(198v) The Implications of Competitive Adsorption on Lipoprotein-Nanoparticle Biodistribution

Nanoparticles introduced into the bloodstream are exposed to thousands of proteins that are competing for their surfaces. During transport, this competition changes the amount and class of proteins that are bound to the nanoparticle surface. High density lipoproteins (HDLs) have been shown to bind nanoparticle surfaces of different sizes and chemistries, but quantitative values are lacking. Bound HDLs could change the biodistribution of nanoparticles if the interaction is stable and HDLs retain their functionality.

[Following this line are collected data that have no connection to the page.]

(* ===== verification/SctpPacket.v ===== *)
(** SCTP packets, [rtc-sctp/src/packet.rs]: a common header with a checksum and a sequence of
    chunks, written by [write_framed] and read in one step ([Packet::unmarshal]) or in two
    ([PartialDecode]). *)

From S2P Require Import Prelude SctpChunk SctpParam.

(** [Box<dyn Chunk>] *)
Inductive AnyChunk :=
| CInit (c : ChunkInit)
| CAbort (c : ChunkAbort)
| CError (c : ChunkError)
| CHeartbeat (c : ChunkHeartbeat)
| CHeartbeatAck (c : ChunkHeartbeatAck)
| CCookieEcho (c : ChunkCookieEcho)
| CCookieAck
| CData (c : ChunkPayloadData)
| CSack (c : ChunkSelectiveAck)
| CReconfig (c : ChunkReconfig)
| CForwardTsn (c : ChunkForwardTsn)
| CShutdown (c : ChunkShutdown)
| CShutdownAck
| CShutdownComplete.

Record Packet := mkPacket { pkt_header : CommonHeader; pkt_chunks : list AnyChunk }.

(** [Chunk::check]: only INIT and INIT-ACK have conditions. *)
Definition any_check (c : AnyChunk) : res unit :=
  match c with CInit c => init_check c | _ => Ok tt end.

Definition check_chunks (n : Z) (tag : Z) : list AnyChunk → res unit :=
  fix go cs :=
    match cs with
    | [] => Ok tt
    | CInit c :: cs =>
        if negb (is_ack c) then
          if negb (n =? 1) then Err ErrInitChunkBundled
          else if negb (tag =? 0) then Err ErrInitChunkVerifyTagNotZero
          else go cs
        else go cs
    | _ :: cs => go cs
    end.

Definition check_packet (p : Packet) : res unit :=
  if source_port (pkt_header p) =? 0 then Err ErrSctpPacketSourcePortZero
  else if destination_port (pkt_header p) =? 0 then Err ErrSctpPacketDestinationPortZero
  else check_chunks (len (pkt_chunks p)) (verification_tag (pkt_header p)) (pkt_chunks p).

Section PacketCodec.
Context {BC : BytesCrate} {CRC : Crc32c}.

Definition any_value_length (c : AnyChunk) : Z :=
  match c with
  | CInit c => value_length c | CAbort c => value_length c | CError c => value_length c
  | CHeartbeat c => value_length c | CHeartbeatAck c => value_length c | CCookieEcho c => value_length c
  | CCookieAck => value_length mkCookieAck | CData c => value_length c | CSack c => value_length c
  | CReconfig c => value_length c | CForwardTsn c => value_length c | CShutdown c => value_length c
  | CShutdownAck => value_length mkShutdownAck | CShutdownComplete => value_length mkShutdownComplete
  end.

Definition any_header (c : AnyChunk) : ChunkHeader :=
  match c with
  | CInit c => chunk_header c | CAbort c => chunk_header c | CError c => chunk_header c
  | CHeartbeat c => chunk_header c | CHeartbeatAck c => chunk_header c | CCookieEcho c => chunk_header c
  | CCookieAck => chunk_header mkCookieAck | CData c => chunk_header c | CSack c => chunk_header c
  | CReconfig c => chunk_header c | CForwardTsn c => chunk_header c | CShutdown c => chunk_header c
  | CShutdownAck => chunk_header mkShutdownAck | CShutdownComplete => chunk_header mkShutdownComplete
  end.

Definition any_marshal_to (c : AnyChunk) (w : bytes) : res (Z * bytes) :=
  match c with
  | CInit c => chunk_marshal_to c w | CAbort c => chunk_marshal_to c w | CError c => chunk_marshal_to c w
  | CHeartbeat c => chunk_marshal_to c w | CHeartbeatAck c => chunk_marshal_to c w
  | CCookieEcho c => chunk_marshal_to c w | CCookieAck => chunk_marshal_to mkCookieAck w
  | CData c => chunk_marshal_to c w | CSack c => chunk_marshal_to c w | CReconfig c => chunk_marshal_to c w
  | CForwardTsn c => chunk_marshal_to c w | CShutdown c => chunk_marshal_to c w
  | CShutdownAck => chunk_marshal_to mkShutdownAck w
  | CShutdownComplete => chunk_marshal_to mkShutdownComplete w
  end.

(** The [match ct] of the reading loops; HEARTBEAT-ACK is not listed there. *)
Definition parse_chunk (ct : ChunkType) (buf : bytes) : res AnyChunk :=
  if (ct =? CT_INIT) || (ct =? CT_INIT_ACK) then let! c := chunk_unmarshal buf in Ok (CInit c)
  else if ct =? CT_ABORT then let! c := chunk_unmarshal buf in Ok (CAbort c)
  else if ct =? CT_COOKIE_ECHO then let! c := chunk_unmarshal buf in Ok (CCookieEcho c)
  else if ct =? CT_COOKIE_ACK then let! _ := chunk_unmarshal (T := ChunkCookieAck) buf in Ok CCookieAck
  else if ct =? CT_HEARTBEAT then let! c := chunk_unmarshal buf in Ok (CHeartbeat c)
  else if ct =? CT_PAYLOAD_DATA then let! c := chunk_unmarshal buf in Ok (CData c)
  else if ct =? CT_SACK then let! c := chunk_unmarshal buf in Ok (CSack c)
  else if ct =? CT_RECONFIG then let! c := chunk_unmarshal buf in Ok (CReconfig c)
  else if ct =? CT_FORWARD_TSN then let! c := chunk_unmarshal buf in Ok (CForwardTsn c)
  else if ct =? CT_ERROR then let! c := chunk_unmarshal buf in Ok (CError c)
  else if ct =? CT_SHUTDOWN then let! c := chunk_unmarshal buf in Ok (CShutdown c)
  else if ct =? CT_SHUTDOWN_ACK then let! _ := chunk_unmarshal (T := ChunkShutdownAck) buf in Ok CShutdownAck
  else if ct =? CT_SHUTDOWN_COMPLETE
  then let! _ := chunk_unmarshal (T := ChunkShutdownComplete) buf in Ok CShutdownComplete
  else Err ErrUnmarshalUnknownChunkType.

(** The loop over the chunks; each takes at least four bytes. *)
Fixpoint read_chunks (fuel : nat) (raw : bytes) (offset : Z) : res (list AnyChunk) :=
  if offset =? len raw then Ok []
  else if len raw <? offset + CHUNK_HEADER_SIZE then Err ErrParseSctpChunkNotEnoughData
  else match fuel with
  | O => Panic
  | S fuel =>
      let! chunk_buf := slice_chunk raw offset in
      let! ct := index raw offset in
      let! c := parse_chunk ct chunk_buf in
      let chunk_value_padding := get_padding_size (any_value_length c) in
      let! cs := read_chunks fuel raw (offset + (CHUNK_HEADER_SIZE + any_value_length c + chunk_value_padding)) in
      Ok (c :: cs)
  end.

(** [PartialDecode::finish] *)
Definition finish (pd : PartialDecode) : res Packet :=
  let! cs := read_chunks (length (pd_remaining pd)) (pd_remaining pd) 0 in
  Ok (mkPacket (common_header pd) cs).

Definition packet_unmarshal (raw : bytes) : res Packet :=
  if len raw <? PACKET_HEADER_SIZE then Err ErrPacketRawTooSmall
  else
    let! (source_port, reader) := get_u16 raw in
    let! (destination_port, reader) := get_u16 reader in
    let! (verification_tag, reader) := get_u32 reader in
    let! (their_checksum, reader) := get_u32_le reader in
    let! our_checksum := generate_packet_checksum raw in
    if negb (their_checksum =? our_checksum) then Err ErrChecksumMismatch
    else
      let! cs := read_chunks (length raw) raw PACKET_HEADER_SIZE in
      Ok (mkPacket (mkCommon source_port destination_port verification_tag) cs).

Definition marshaled_len (p : Packet) : Z :=
  PACKET_HEADER_SIZE +
  foldr (λ c acc, let n := CHUNK_HEADER_SIZE + any_value_length c in n + get_padding_size n + acc) 0 (pkt_chunks p).

(** [for c in chunks { c.marshal_to(writer)?; .. }] *)
Fixpoint write_chunks (chunks_start : Z) (cs : list AnyChunk) (w : bytes) : res bytes :=
  match cs with
  | [] => Ok w
  | c :: cs =>
      let! (_, w) := any_marshal_to c w in
      let padding_needed := get_padding_size (len w - chunks_start) in
      write_chunks chunks_start cs (if negb (padding_needed =? 0) then w ++ replicate (Z.to_nat padding_needed) 0 else w)
  end.

(** [copy_from_slice] into [writer[off..off + 4]] *)
Definition store4 (w : bytes) (off : Z) (v : bytes) : bytes :=
  take (Z.to_nat off) w ++ v ++ drop (Z.to_nat (off + 4)) w.

Definition write_framed (h : CommonHeader) (cs : list AnyChunk) (writer : bytes) : res (Z * bytes) :=
  let start := len writer in
  let writer := writer ++ put_uint 2 (source_port h) in
  let writer := writer ++ put_uint 2 (destination_port h) in
  let writer := writer ++ put_uint 4 (verification_tag h) in
  let checksum_offset := len writer in
  let writer := writer ++ put_uint 4 0 in
  let chunks_start := len writer in
  let! writer := write_chunks chunks_start cs writer in
  let! framed := slice writer start (len writer) in
  let checksum := crc32c_append 0 framed in
  let writer := store4 writer checksum_offset (reverse (put_uint 4 checksum)) in
  Ok (len writer, writer).

(** [Packet::marshal_to] and [Packet::marshal]: the reservation does not change the bytes. *)
Definition packet_marshal_to (p : Packet) (writer : bytes) : res (Z * bytes) :=
  write_framed (pkt_header p) (pkt_chunks p) writer.

Definition packet_marshal (p : Packet) : res bytes :=
  let! (_, buf) := write_framed (pkt_header p) (pkt_chunks p) [] in Ok buf.

End PacketCodec.

(** What [crc32c] promises: a checksum continued is the checksum of the concatenation, and it
    has 32 bits. *)
Class Crc32cLaws `{Crc32c} := {
  crc_continue x a b : crc32c_append (crc32c_append x a) b = crc32c_append x (a ++ b);
  crc_fits x a : fits 32 (crc32c_append x a)
}.

(** * Reading in two steps *)

Section Decoding.
Context {BC : BytesCrate} {CRC : Crc32c}.

Lemma index_drop {A} (l : list A) n i : 0 <= n → 0 <= i → index (drop (Z.to_nat n) l) i = index l (n + i).
Proof.
  intros Hn Hi. unfold index. destruct (Z.ltb_spec i 0), (Z.ltb_spec (n + i) 0); try lia.
  rewrite lookup_drop. by replace (Z.to_nat n + Z.to_nat i)%nat with (Z.to_nat (n + i)) by lia.
Qed.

We determined equilibrium binding parameters for HDLs and nanoparticles using gel electrophoresis and a quantitative model of protein-sphere interactions. We used polystyrene spheres - pristine, carboxylate-modified, and amine-modified - as model nanoparticles. ApoAI – the main structural protein of HDLs - had the following affinities for the nanoparticles: K_d-COOH ~1.1 µM, K_d-NH2 ~1.9 µM, K_d-PS ~3.1 µM). Interestingly, although there is relatively strong binding of ApoAI to PSNH₂, ApoAI does not completely saturate the nanoparticle surface at constant plasma concentration and increasing nanoparticle concentrations. These results provide insight into the complexities involved in the binding kinetics of lipoproteins to nanoparticles and the need to flesh out the possible involvement of lipoproteins in redirecting nanoparticle drug delivery vehicles to HDL receptors on the liver.